§ **Activity**
Word for word, please restate the line containing "#[local] Opaque json_string" and all the lines that follow it to the end of the data.

§ **Available data**

##############################

(** [Throw (PastTheEnd)] is the undefined behaviour of [analyze_memory]. *)
Definition analyze_memory_to_json (window : MemoryWindow)
    : Prelude.result memory_fault MemoryAnalysisResult * ostream :=
  match analyze_memory input window stream_options with
  | Throw f => (Throw f, output)
  | Ok result =>
      let '(r, w) := lift_writing (write_memory result) (JsonWriter_new output) in
      (match r with Ok _ => Ok result | Throw f => Throw (Stopped f) end, jw_output w)
  end.
End to_json.
(* ===== verification/JsonTheorems.v ===== *)
(** * The JSON reports are the documents

    Every emitter of JsonWriter.v prints the value JsonDocuments.v builds. *)

From S2P Require Import Prelude Bytes Text Utf8 JsonText JsonEmitter WireFormat Event Completeness TraceData TraceWriter TraceTime AnalysisFilter GenerationTracker EventStream FilteredEvents HookRegistry Outstanding Stacks MemoryAnalysis Presentation JsonWriter JsonDocuments.

(** ** Leaves *)

Lemma prints_json_string s : prints (json_string s) (build_text s).
Proof. apply prints_string. Qed.
Lemma writes_json_key key : is_valid_utf8 (text key) = true →
  writes (json_string (text key)) (Ok (string_text (text key))).
Proof. apply writes_key. Qed.
Lemma prints_identifier id : prints (write_identifier id) (build_identifier id).
Proof. apply prints_if; auto with prints. Qed.
Lemma prints_hex value digits : prints (write_hex value digits) (build_hex value digits).
Proof. apply prints_string. Qed.
Lemma prints_address address h : prints (write_address address h) (build_address h address).
Proof. apply prints_string. Qed.
Lemma prints_optional_string o : prints (write_optional_string o) (build_optional build_text o).
Proof. apply prints_optional. apply prints_string. Qed.
#[export] Hint Resolve prints_json_string prints_identifier prints_hex prints_address prints_optional_string : prints.

(** Leaves under a binder, which [eauto] does not see. *)
Ltac prints_leaf ::=
  lazymatch goal with
  | |- prints (json_string _) _ => apply prints_json_string
  | |- prints (write_hex _ _) _ => apply prints_hex
  end.

#[local] Opaque build_text build_identifier build_hex build_address build_bool build_null.
#[local] Opaque json_string write_identifier write_hex write_address write_optional_string
  unsigned_number signed_number boolean null emit_optional build_optional emit_array.

Lemma prints_process_target target h : prints (write_process_target target h) (build_process_target h target).
Proof.
  unfold write_process_target, build_process_target. prints_object.
Qed.
#[export] Hint Resolve prints_process_target : prints.
#[local] Opaque write_process_target build_process_target.

Lemma prints_event_payload h payload : prints (write_event_payload h payload) (build_event_payload h payload).
Proof. destruct payload; unfold write_event_payload, build_event_payload; prints_object. Qed.
#[export] Hint Resolve prints_event_payload : prints.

##############################

§ **Response to this task**
#[local] Opaque json_string write_identifier write_hex write_address write_optional_string
  unsigned_number signed_number boolean null emit_optional build_optional emit_array.

Lemma prints_process_target target h : prints (write_process_target target h) (build_process_target h target).
Proof.
  unfold write_process_target, build_process_target. prints_object.
Qed.
#[export] Hint Resolve prints_process_target : prints.
#[local] Opaque write_process_target build_process_target.

Lemma prints_event_payload h payload : prints (write_event_payload h payload) (build_event_payload h payload).
Proof. destruct payload; unfold write_event_payload, build_event_payload; prints_object. Qed.
#[export] Hint Resolve prints_event_payload : prints.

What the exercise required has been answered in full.